Numerous intelligent optimization algorithms are developed annually by researchers, each representing a unique optimization strategy. However, individual algorithms often excel in solving specific types of optimization problems but may exhibit limited performance when faced with a broad range of diverse real-world problems. Therefore, combining the strengths of various optimization algorithms into a hybrid intelligent optimization algorithm is considered valuable for enhancing overall optimization capability. By integrating the advantages of different algorithms and facilitating mutual learning, a composite platform can be created that continuously incorporates new algorithms and improves the probability of achieving global convergence. This approach holds substantial significance and poses challenges in practical applications.

1.2. Literature Review

Over the past decade, the development of nature-inspired intelligent optimization algorithms has accelerated significantly [8]. Various natural phenomena have inspired numerous advanced algorithms, including those based on biological, physical, and chemical processes. Notable examples include simulated annealing (SA), genetic algorithms (GA), ant colony optimization (ACO), particle swarm optimization (PSO), and differential evolution (DE) [9,10,11,12,13]; they are characterized by their simplicity, flexibility, and independence from the derivative information of the objective function. When compared to traditional gradient-based methods like Newton’s method and gradient descent, intelligent optimization algorithms exhibit enhanced adaptability, making them suitable for a wide range of applications.

Despite their successes, each of these algorithms possesses intrinsic limitations. For instance, although the SA algorithm is known for its ability to avoid local optima partially, it tends to over-explore, leading to reduced efficiency, particularly in large-scale problems where its convergence is notably slow [14]. GA can experience premature convergence and require careful tuning of parameters [15]. ACO is computationally intensive and may not scale well with problem size [16]. Similarly, PSO and DE are susceptible to becoming trapped in local minima and are sensitive to parameter settings [17]. These challenges highlight the necessity for ongoing innovation and enhancement in the field of intelligent optimization.

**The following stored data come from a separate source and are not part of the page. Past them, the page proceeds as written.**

(* ===== verification/SpvScenarios.v ===== *)
(** * Bitcoin headers and payments: scenarios

    Runs with integers as big numbers and a small hash: on the test chain, one
    header, then two on a branch beside it, which becomes the best chain; a
    payment in a block. *)

From stdpp Require Import gmap sorting.
From S2P Require Import Prelude Format Mvcc MvccSerial MvccLedger MvccExec MvccBook Spv SpvProof SpvTarget SpvState SpvChain SpvBest SpvNode SpvMerkle SpvPayments.

(** The last 30 bytes, backwards, and two zeros. *)
Definition toy_sha (x : bytes) : bytes := take 30 (reverse x ++ replicate 30 x00) ++ [x00; x00].
Lemma toy_sha_length x : length (toy_sha x) = 32%nat.
Proof. unfold toy_sha. rewrite length_app, length_take, length_app, length_reverse, length_replicate. cbn [length]. lia. Qed.

Definition rt : bytes := cs "regtest".
Definition rt_genesis : bytes := default [] (qrx_btc_spv_genesis_header_hex rt).
Definition le32 (v : Z) : bytes := (fun k => byte.of_Z (v / 256 ^ k)) <$> [0; 1; 2; 3].
(** A header after the one whose hex is [prev]. *)
Definition rt_next (prev root : bytes) (time nonce : Z) : bytes :=
  hex ([x01; x00; x00; x00] ++ sha256d toy_sha (default [] (hex_decode prev 80)) ++ root ++ le32 time ++ le32 0x207fffff ++ le32 nonce).


(** ** A fork *)

Definition rt_root : bytes := replicate 32 x11.
Definition rt_a1 : bytes := rt_next rt_genesis rt_root 1296688700 1.
Definition rt_b1 : bytes := rt_next rt_genesis rt_root 1296688800 2.
Definition rt_b2 : bytes := rt_next rt_b1 rt_root 1296688900 3.
Definition rt_events : list spv_event := [EvInit; EvHeader rt_a1; EvHeader rt_b1; EvHeader rt_b2; EvHeader (cs "00")].
Definition rt_state : bytes -> option bytes := foldl (spv_step toy_sha rt) (fun _ => None) rt_events.
Definition rt_hash (h : bytes) : bytes := header_hash_from_raw toy_sha (default [] (hex_decode h 80)).

Lemma rt_best : bool_decide (best_hash rt rt_state = Some (rt_hash rt_b2)) = true.
Proof. vm_compute. reflexivity. Qed.
Lemma rt_empty : spv_empty rt (fun _ => None).
Proof. split; [done|]. split; [|done]. intros h. unfold header, load_header_hash. by case_decide. Qed.

Lemma spv_chain_of_most_work_witness : normnet rt = Some rt /\ spv_ok toy_sha rt rt_state 6 /\ best_hash rt rt_state = Some (rt_hash rt_b2).
Proof.
  pose proof (bool_decide_eq_true_1 _ rt_best) as Hb. split; [reflexivity|]. split; [|exact Hb].
  destruct (spv_chain_of_most_work toy_sha toy_sha_length rt rt (fun _ => None) rt_events eq_refl rt_empty) as [[E _]|H].
  - reflexivity.
  - exfalso. change (best_hash rt rt_state = None) in E. rewrite E in Hb. discriminate Hb.
  - exact H.
Defined.

Lemma retarget_bounds_witness : 0 < wanted 0x1b0404cb 0x1d00ffff 1000000 /\
  exists c, qrx_btc_spv_retarget_bits 0x1b0404cb 0x1d00ffff 1000000 = Some c /\ compact_fits c /\ 0 < c < 2 ^ 32 /\
    compact_val c <= wanted 0x1b0404cb 0x1d00ffff 1000000 /\ (wanted 0x1b0404cb 0x1d00ffff 1000000 - compact_val c) * 2 ^ 15 <= compact_val c.
Proof.
  assert (0 < wanted 0x1b0404cb 0x1d00ffff 1000000) as Hw by (vm_compute; reflexivity). split; [exact Hw|].
  apply (retarget_bounds 0x1b0404cb 0x1d00ffff 1000000); [lia|lia| | |exact Hw]; apply (bool_decide_eq_true_1 _); vm_compute; reflexivity.
Defined.

(** ** A payment *)

Definition pay_tx : bytes := replicate 32 x22.
Definition pay_other : bytes := replicate 32 x33.
Definition pay_leaves : list bytes := [pay_tx; pay_other].
Definition pay_root : bytes := default [] (bitcoin_root toy_sha 2 pay_leaves).
Definition pay_block : bytes := rt_next rt_genesis pay_root 1296688700 1.
Definition pay_hash : bytes := rt_hash pay_block.
(** The database after the block, as a list. *)
Definition pay_db : puts :=
  default [] (qrx_btc_spv_init toy_sha (fun _ => None) rt) ++
  default [] (snd <$> qrx_btc_spv_stage_header toy_sha (over (default [] (qrx_btc_spv_init toy_sha (fun _ => None) rt)) (fun _ => None)) rt pay_block).
Definition pay_get : bytes -> option bytes := over pay_db (fun _ => None).
Definition pay_info : QrxBtcSpvHeaderInfo := default (mkHeader [] [] [] [] [] 0 0 0 0 0 0) (qrx_btc_spv_get_header pay_get rt pay_hash).

(** What the proofs look at. *)
Definition pay_facts : bool :=
  match qrx_btc_spv_get_header pay_get rt pay_hash, qrx_btc_spv_confirmations pay_get rt pay_hash 1, bitcoin_root toy_sha 2 pay_leaves with
  | Some i, Some (conf, true), Some r =>
      bool_decide (si_merkle_root i = field_hash_display pay_root /\ si_height i = 1 /\ conf = 1 /\ length pay_hash = 64%nat /\ r = pay_root)
  | _, _, _ => false
  end.
Lemma pay_facts_ok : pay_facts = true.
Proof. vm_compute. reflexivity. Qed.
Lemma pay_block_facts : exists i, qrx_btc_spv_get_header pay_get rt pay_hash = Some i /\ si_merkle_root i = field_hash_display pay_root /\ si_height i = 1 /\
  qrx_btc_spv_confirmations pay_get rt pay_hash 1 = Some (1, true) /\ length pay_hash = 64%nat /\ bitcoin_root toy_sha 2 pay_leaves = Some pay_root.
Proof.
  pose proof pay_facts_ok as H. unfold pay_facts in H. revert H.
  generalize (qrx_btc_spv_get_header pay_get rt pay_hash), (qrx_btc_spv_confirmations pay_get rt pay_hash 1), (bitcoin_root toy_sha 2 pay_leaves).
  intros [i|] [[conf [|]]|] [r|] H; try discriminate H. apply bool_decide_eq_true_1 in H as (H1 & H2 & -> & H3 & ->).
  exists i. exact (conj eq_refl (conj H1 (conj H2 (conj eq_refl (conj H3 eq_refl))))).
Qed.

Definition pay_csv (i : nat) : bytes := join_csv (field_hash_display <$> bitcoin_branch toy_sha 2 i pay_leaves).
Abbreviation pay_verify t i csv := (qrx_btc_spv_verify_merkle toy_sha pay_get rt t pay_hash i csv).

Lemma merkle_complete_witness :
  pay_verify (field_hash_display pay_tx) 0 (pay_csv 0) = Some (mkProof (field_hash_display pay_tx) pay_hash 1 1 0 1 1).
Proof.
  destruct pay_block_facts as (i & H1 & H2 & H3 & H4 & H5 & H6).
  assert (Forall (fun d => length d = 32%nat) pay_leaves) as Hl by (apply (bool_decide_eq_true_1 _); vm_compute; reflexivity).
  pose proof (merkle_complete toy_sha toy_sha_length pay_get rt rt pay_leaves 0 pay_tx pay_root pay_hash i 1 eq_refl H5 Hl eq_refl H6 H1 H2) as T.
  rewrite H3 in T. exact (T H4).
Defined.

(** The small hash only sees the end of a pair: another transaction has the
    same proof. *)
Definition pay_wrong : bytes := field_hash_display (replicate 32 x44).
Definition accepted (o : option QrxBtcSpvProofResult) : bool := match o with Some _ => true | None => false end.
Lemma pay_accepted : accepted (pay_verify (field_hash_display pay_tx) 0 (pay_csv 0)) && accepted (pay_verify pay_wrong 0 (pay_csv 0)) = true.
Proof. vm_compute. reflexivity. Qed.
Lemma accepted_some o : accepted o = true -> exists p, o = Some p.
Proof. destruct o as [p|]; [by exists p|done]. Qed.

Lemma merkle_sound_witness : accepted (pay_verify pay_wrong 0 (pay_csv 0)) = true /\
  exists x y, x <> y /\ length x = 64%nat /\ length y = 64%nat /\ sha256d toy_sha x = sha256d toy_sha y.
Proof.
  pose proof pay_accepted as H. apply andb_true_iff in H as [Ha Hb]. split; [exact Hb|].
  destruct (accepted_some _ Ha) as [p1 H1], (accepted_some _ Hb) as [p2 H2].
  apply (merkle_sound toy_sha toy_sha_length pay_get rt pay_hash (field_hash_display pay_tx) pay_wrong 0 0 (pay_csv 0) (pay_csv 0) p1 p2);
    [lia|lia|exact H1|exact H2|reflexivity|reflexivity|vm_compute; reflexivity].
Defined.

Lemma merkle_index_free_witness : exists q, pay_verify (field_hash_display pay_tx) (0 + 3 * 2 ^ 1) (pay_csv 0) = Some q /\ bp_merkle_index q = 6 /\ bp_merkle_valid q = 1.
Proof.
  pose proof pay_accepted as H. apply andb_true_iff in H as [Ha _]. destruct (accepted_some _ Ha) as [p H1].
  assert (length (branch_tokens (pay_csv 0)) = 1%nat) as Hl by (vm_compute; reflexivity).
  pose proof (merkle_index_free toy_sha pay_get rt (field_hash_display pay_tx) pay_hash 0 (pay_csv 0) p 3) as T. rewrite Hl in T. apply T; [lia|lia|exact H1].
Defined.

(** ** A transaction *)

Definition pay_script : bytes := [x00; x14; xaa].
Definition pay_full : Tx :=
  mkTx [x02; x00; x00; x00] [mkTxIn (replicate 36 x11) [] [xff; xff; xff; xff] [[x01; x02]; []]] [mkTxOut 7 pay_script; mkTxOut 500 pay_script] [x00; x00; x00; x00].
Lemma pay_full_ok : tx_ok pay_full.
Proof.
  split; try done; try (apply Forall_cons_2; [|apply Forall_nil_2]).
  - split; try done. repeat apply Forall_cons_2; try apply Forall_nil_2; unfold blen; cbn [length]; word.
  - repeat apply Forall_cons_2; try apply Forall_nil_2; unfold blen; cbn; word.
Qed.

Lemma tx_output_found_witness : qrx_btc_tx_find_output toy_sha (hex (ser_segwit x01 pay_full)) 500 (hex pay_script) =
  Some (mkMatchOut (field_hash_display (sha256d toy_sha (ser_legacy pay_full))) 1 500).
Proof. rewrite (tx_output_found toy_sha (Some x01) pay_full 500 pay_script pay_full_ok); [reflexivity|word|done|vm_compute; discriminate]. Defined.

Definition pay_proof : QrxBtcSpvProofResult := mkProof (field_hash_display pay_tx) pay_hash 1 1 0 1 1.
Definition pay_staged : puts := default [] (qrx_btc_spv_stage_proof rt pay_proof 1 500 (cs "0014aa")).
Lemma pay_confirmed : match qrx_btc_spv_confirmations (over pay_staged pay_get) rt pay_hash 1 with Some (1, true) => true | _ => false end = true.
Proof. vm_compute. reflexivity. Qed.

Lemma stored_proof_roundtrip_witness : qrx_btc_spv_stage_proof rt pay_proof 1 500 (cs "0014aa") = Some pay_staged /\
  qrx_btc_spv_get_stored_proof (over pay_staged pay_get) rt (field_hash_display pay_tx) 520 = Some (pay_proof, 1, 500, cs "0014aa").
Proof.
  assert (qrx_btc_spv_stage_proof rt pay_proof 1 500 (cs "0014aa") = Some pay_staged) as Hs by reflexivity. split; [exact Hs|].
  assert (length (bp_txid pay_proof) = 64%nat) as H1 by (vm_compute; reflexivity). assert (length pay_hash <= 64)%nat as H2 by (vm_compute; lia).
  pose proof (stored_proof_roundtrip rt rt pay_get pay_proof 1 500 (cs "0014aa") 520 pay_staged eq_refl H1 H2 ltac:(cbn; word) ltac:(cbn; word)
    ltac:(word) ltac:(word) ltac:(cbn; lia) Hs) as T. cbv zeta in T. pose proof pay_confirmed as Hc. revert T Hc.
  change (bp_block_hash pay_proof) with pay_hash. change (bp_block_height pay_proof) with 1.
  generalize (qrx_btc_spv_confirmations (over pay_staged pay_get) rt pay_hash 1). intros [[conf [|]]|] T Hc; [|destruct conf as [|[]|]; discriminate Hc|discriminate Hc].
  assert (conf = 1) as -> by (destruct conf as [|[]|]; first [reflexivity|discriminate Hc]). exact T.
Defined.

In general, no single intelligent algorithm can universally solve all optimization problems effectively. While a certain algorithm might excel in addressing specific challenges, it may perform suboptimal when applied to different scenarios [18], underscoring the limitations posed by the “No Free Lunch” theorem in optimization [18]. Consequently, there is a burgeoning interest within the research community to develop robust, adaptive, and stable intelligent algorithms capable of performing well across diverse problem landscapes. A promising approach to address these challenges is the development of hybrid intelligent optimization algorithms, which combine the strengths of multiple algorithms to mitigate their weaknesses and enhance overall performance [19,20,21].

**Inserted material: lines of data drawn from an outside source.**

(** The full width and what stands on it. *)
Lemma pad_leaves_spec leaves l : pad_leaves leaves = Some l ->
  exists d, (d < 58)%nat /\ length l = (2 ^ d)%nat /\ leaves <> [] /\ (length leaves <= 2 ^ d)%nat /\
    (forall i x, leaves !! i = Some x -> l !! i = Some x) /\ (forall x, x ∈ l -> x ∈ leaves).
Proof using.
  unfold pad_leaves. case_decide as Hc; [done|]. intros [= <-]. assert (leaves <> [] /\ next_pow2 (Z.of_nat (length leaves)) <> 0) as [Hne Hz] by tauto.
  assert (next_pow2 (Z.of_nat (length leaves)) <= SIZE_MAX / 64) as Hmax by lia. clear Hc. unfold next_pow2 in *. case_decide as H0; [done|].
  destruct (next_pow2_loop_spec 64 1 _ 0%nat eq_refl Hz) as (d & Hd & Hn). rewrite Hd in *.
  assert (Z.to_nat (2 ^ Z.of_nat d) = 2 ^ d)%nat as E by (rewrite <- (Nat2Z.id (2 ^ d)), Nat2Z.inj_pow; done).
  assert (Z.of_nat (2 ^ d) = 2 ^ Z.of_nat d) as E2 by (rewrite Nat2Z.inj_pow; done). exists d. split_and!.
  - destruct (decide (d < 58)%nat); [done|]. exfalso. assert (2 ^ 58 <= 2 ^ Z.of_nat d) by (apply Z.pow_le_mono_r; lia). change (SIZE_MAX / 64) with (2 ^ 58 - 1) in Hmax. lia.
  - rewrite length_app, length_replicate, E. lia.
  - done.
  - lia.
  - intros i x Hx. by apply lookup_app_l_Some.
  - intros x [Hx|Hx]%elem_of_app; [done|]. apply elem_of_replicate in Hx as [-> _]. destruct (last leaves) as [y|] eqn:El; [|by apply last_None in El].
    apply last_Some in El as [l' ->]. cbn [default]. apply elem_of_app. right. by left.
Qed.

Lemma root_spec leaves r : qrx_merkle_root_from_leaves sha3_512 leaves = Some r ->
  exists d l, pad_leaves leaves = Some l /\ length l = (2 ^ d)%nat /\ (d < 58)%nat /\ r = tree d l.
Proof using.
  unfold qrx_merkle_root_from_leaves. destruct (pad_leaves leaves) as [l|] eqn:E; cbn [mbind option_bind]; [|done].
  destruct (pad_leaves_spec _ _ E) as (d & Hd & Hl & _). rewrite (root_loop_tree d) by (done || lia). intros [= <-]. by exists d, l.
Qed.

(** The built proof of every leaf is accepted against the root. *)
Lemma proof_accepted leaves i x r : qrx_merkle_root_from_leaves sha3_512 leaves = Some r -> 0 <= i -> leaves !! Z.to_nat i = Some x ->
  exists p, qrx_merkle_build_proof_from_leaves sha3_512 leaves i = Some p /\ mp_leaf_index p = i /\ mp_leaf_count p = Z.of_nat (length leaves) /\
    qrx_merkle_verify_proof sha3_512 x p r = 0.
Proof using.
  intros Hr Hi Hx. destruct (root_spec _ _ Hr) as (d & l & Hp & Hl & Hd & ->). destruct (pad_leaves_spec _ _ Hp) as (_ & _ & _ & _ & _ & Hlook & _).
  pose proof (lookup_lt_Some _ _ _ Hx) as Hlt. unfold qrx_merkle_build_proof_from_leaves. rewrite decide_False by lia. rewrite Hp. cbn [mbind option_bind].
  rewrite (proof_loop_path d) by (done || unfold QRX_MERKLE_MAX_DEPTH; cbn [length]; lia). cbn [mbind option_bind app]. eexists. split; [reflexivity|]. split; [done|]. split; [done|].
  unfold qrx_merkle_verify_proof. cbn [mp_leaf_index mp_leaf_count mp_depth]. rewrite path_length. rewrite decide_False by (unfold QRX_MERKLE_MAX_DEPTH; lia).
  assert (proof_path (mkMerkleProof i (Z.of_nat (length leaves)) (Z.of_nat d) (path d i l)) = path d i l) as ->.
  { unfold proof_path. cbn [mp_depth mp_siblings]. rewrite Nat2Z.id. apply list_eq. intros j. rewrite list_lookup_fmap.
    destruct (decide (j < d)%nat) as [Hj|Hj].
    - rewrite lookup_seq_lt by done. cbn [fmap option_fmap option_map]. destruct (lookup_lt_is_Some_2 (path d i l) j) as [y Hy]; [by rewrite path_length|].
      by rewrite Nat.add_0_l, Hy.
    - rewrite lookup_seq_ge by lia. symmetry. apply lookup_ge_None_2. rewrite path_length. lia. }
  by rewrite decide_True by (apply path_complete; [done|done|by apply Hlook]).
Qed.

(** A proof as the array of the struct holds it. *)
Definition proof_ok (p : QrxMerkleProof) : Prop := 0 <= mp_depth p /\ Forall is_hash (mp_siblings p).
Lemma proof_path_hashes p : proof_ok p -> Forall is_hash (proof_path p).
Proof using.
  intros [_ H]. unfold proof_path. apply Forall_fmap, Forall_forall. intros d _. unfold compose. destruct (mp_siblings p !! d) as [x|] eqn:E; [|reflexivity].
  rewrite Forall_forall in H. apply H. by apply list_elem_of_lookup_2 in E.
Qed.

(** The leaves of chunks. *)
Definition leaf_hashes (chunks : list bytes) : list bytes := imap (fun i c => leaf (Z.of_nat i) c) chunks.
Lemma leaf_hashes_lookup chunks i : leaf_hashes chunks !! i = leaf (Z.of_nat i) <$> chunks !! i.
Proof using. unfold leaf_hashes; by rewrite list_lookup_imap. Qed.
Lemma leaf_hashes_elem chunks x : x ∈ leaf_hashes chunks -> exists i c, x = leaf (Z.of_nat i) c /\ chunks !! i = Some c.
Proof using. intros (i & Hi)%list_elem_of_lookup. rewrite leaf_hashes_lookup in Hi. destruct (chunks !! i) as [c|] eqn:E; [|done]. injection Hi as <-. by exists i, c. Qed.

Definition chunk_inputs (chunks : list bytes) : list bytes := imap (fun i c => chunk_leaf_input (Z.of_nat i) c) chunks.
Lemma chunk_input_elem chunks i c : chunks !! i = Some c -> chunk_leaf_input (Z.of_nat i) c ∈ chunk_inputs chunks.
Proof using. intros Hc. apply list_elem_of_lookup. exists i. unfold chunk_inputs. by rewrite list_lookup_imap, Hc. Qed.

(** What is hashed for the root of chunks, and to check an answer. *)
Definition commit_inputs (chunks : list bytes) : list bytes :=
  chunk_inputs chunks ++ match pad_leaves (leaf_hashes chunks) with Some level => root_inputs 64 level | None => [] end.
Definition answer_inputs (i : Z) (c : bytes) (p : QrxMerkleProof) : list bytes := chunk_leaf_input i c :: path_inputs (proof_path p) (mp_leaf_index p) (leaf i c).

(** An accepted proof of a chunk. *)
Lemma accepted_chunk chunks r p i c : qrx_merkle_root_from_leaves sha3_512 (leaf_hashes chunks) = Some r -> proof_ok p ->
  mp_leaf_index p = i -> 0 <= i < Z.of_nat (length chunks) -> qrx_merkle_verify_proof sha3_512 (leaf i c) p r = 0 ->
  collide (answer_inputs i c p) (commit_inputs chunks) \/ chunks !! Z.to_nat i = Some c.
Proof using sha3_512_length.
  intros Hr Hp Hi Hb Hv. destruct (root_spec _ _ Hr) as (d & l & Hpad & Hl & Hd & ->). destruct (pad_leaves_spec _ _ Hpad) as (_ & _ & _ & _ & _ & Hlook & Helem).
  unfold qrx_merkle_verify_proof in Hv. case_decide; [done|]. case_decide as Hf; [|done]. clear Hv. rewrite Hi in Hf.
  assert (forall x, x ∈ l -> exists j y, x = leaf (Z.of_nat j) y /\ chunks !! j = Some y) as Hleaf by (intros x Hx; by apply leaf_hashes_elem, Helem).
  assert (Forall is_hash l) as Hlh by (apply Forall_forall; intros x (j & y & -> & _)%Hleaf; apply sha3_512_length).
  unfold answer_inputs, commit_inputs. rewrite Hpad, Hi. pose proof (root_inputs_tree d 64 l Hl ltac:(lia)) as Hri.
  destruct (path_sound d l (proof_path p) i (leaf i c) Hl Hlh (proof_path_hashes p Hp) (sha3_512_length _) (proj1 Hb) Hf)
    as [Hcol|[[E Ho]|[(a & b & Ho & Hin)|(x & a & b & Hx & Ho & Hin)]]].
  - left. eapply collide_mono; [intros z Hz; by right|intros z Hz; apply elem_of_app; right; by apply Hri|exact Hcol].
  - assert (Z.of_nat (length chunks) <= 2 ^ Z.of_nat d) as Hw.
    { destruct (pad_leaves_spec _ _ Hpad) as (d' & _ & Hl' & _ & Hle & _). rewrite <- Hl', Hl in Hle. unfold leaf_hashes in Hle. rewrite length_imap in Hle.
      change 2 with (Z.of_nat 2). rewrite <- Nat2Z.inj_pow. lia. }
    rewrite Z.mod_small in Ho by lia. destruct (lookup_lt_is_Some_2 chunks (Z.to_nat i)) as [c' Hc']; [lia|].
    rewrite (Hlook (Z.to_nat i) (leaf (Z.of_nat (Z.to_nat i)) c')) in Ho by (by rewrite leaf_hashes_lookup, Hc'). pose proof (chunk_input_elem _ _ _ Hc') as Hel.
    rewrite Z2Nat.id in Ho, Hel by lia. injection Ho as Ho. symmetry in Ho.
    edestruct (leaf_inj (chunk_leaf_input i c :: path_inputs (proof_path p) i (leaf i c)) (chunk_inputs chunks ++ root_inputs 64 l) i c c') as [Hcol| ->]; [by left|apply elem_of_app; left; exact Hel|exact Ho|left; exact Hcol|by right].
  - left. exists (chunk_leaf_input i c), (tree_node_input a b). split_and!; [by left|apply elem_of_app; right; by apply Hri|apply chunk_not_node|exact Ho].
  - left. destruct (Hleaf x Hx) as (j & y & -> & Hy). exists (tree_node_input a b), (chunk_leaf_input (Z.of_nat j) y).
    split_and!; [by right|apply elem_of_app; left; by apply chunk_input_elem|intros E; by eapply chunk_not_node|done].
Qed.
End proofs.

In the field of intelligent optimization algorithms, there is a significant volume of research conducted annually aimed at developing new hybrid algorithms or enhancing the performance of existing ones. Recent advancements in hybrid algorithms have demonstrated their potential to improve optimization outcomes significantly. For example, a hybrid algorithm based on GA and PSO has been proposed for system performance optimization in non-orthogonal multiple access mobile edge computing surveillance networks [22]. Similarly, combining DE with ACO has led to enhanced exploration and exploitation capabilities in optimal resource allocation for cloud computing, thereby yielding improved optimization results [23]. Moreover, the integration of GA, DE, and PSO enhances landslide spatial modeling using an adaptive neuro-fuzzy inference system (ANGIS), offering advanced capabilities for optimizing landslide susceptibility mapping with robust performance metrics [24]. These hybrid approaches leverage the complementary strengths of different algorithms, facilitating more robust and effective optimization strategies.

1.3. Contribution and Paper Organization

In this context, the present study proposed a hybrid intelligent optimization algorithm based on learning strategies aimed at integrating the advantages of different optimization algorithms to enhance overall optimization capability. The algorithm, named SDIQ, synergizes the strengths of simulated annealing (SA) [9], differential evolution (DE) [13], improved particle swarm optimization (IPSO) [25], and quantum behaved particle swarm optimization (QPSO) [26]. For clarity, a list of abbreviations used in this paper is provided in

Table 1. List of abbreviations.

Algorithm Name	Abbreviation
simulated annealing	SA
differential evolution	DE
quantum behaved particle swarm optimization	QPSO
improved particle swarm optimization	IPSO
genetic algorithm	GA
ant colony optimization	ACO
particle swarm optimization	PSO
arithmetic optimization algorithm	AOA
equilibrium optimizer	EO
dwarf mongoose optimization algorithm	DMO
starling murmuration optimizer	SMO
reptile search algorithm	RSA
gaze cues learning-based grey wolf optimizer	GGWO

. The main contributions of this paper are as follows: (i) A new hybrid intelligent optimization algorithm is proposed, fully leveraging the strengths of individual sub-algorithms. (ii) Experimental validation demonstrates the effectiveness and superiority of the proposed algorithm in solving complex optimization problems.

The remainder of this paper is structured as follows. Section 2 describes the basic principles and procedures of the proposed hybrid intelligent algorithm, accompanied by detailed descriptions of its specific technical components, including initial particle optimization and sorting, subpopulation optimization, and inter-population learning strategies. Section 3 presents the application and discussion of the algorithm by solving standard test functions. Section 4 illustrates the application of the SDIQ algorithm in solving classic engineering optimization problems, including the minimum cost welded beam design, minimum mass design of telescopic springs, and design of pressure vessels; finally, this paper ends with the conclusions in Section 5.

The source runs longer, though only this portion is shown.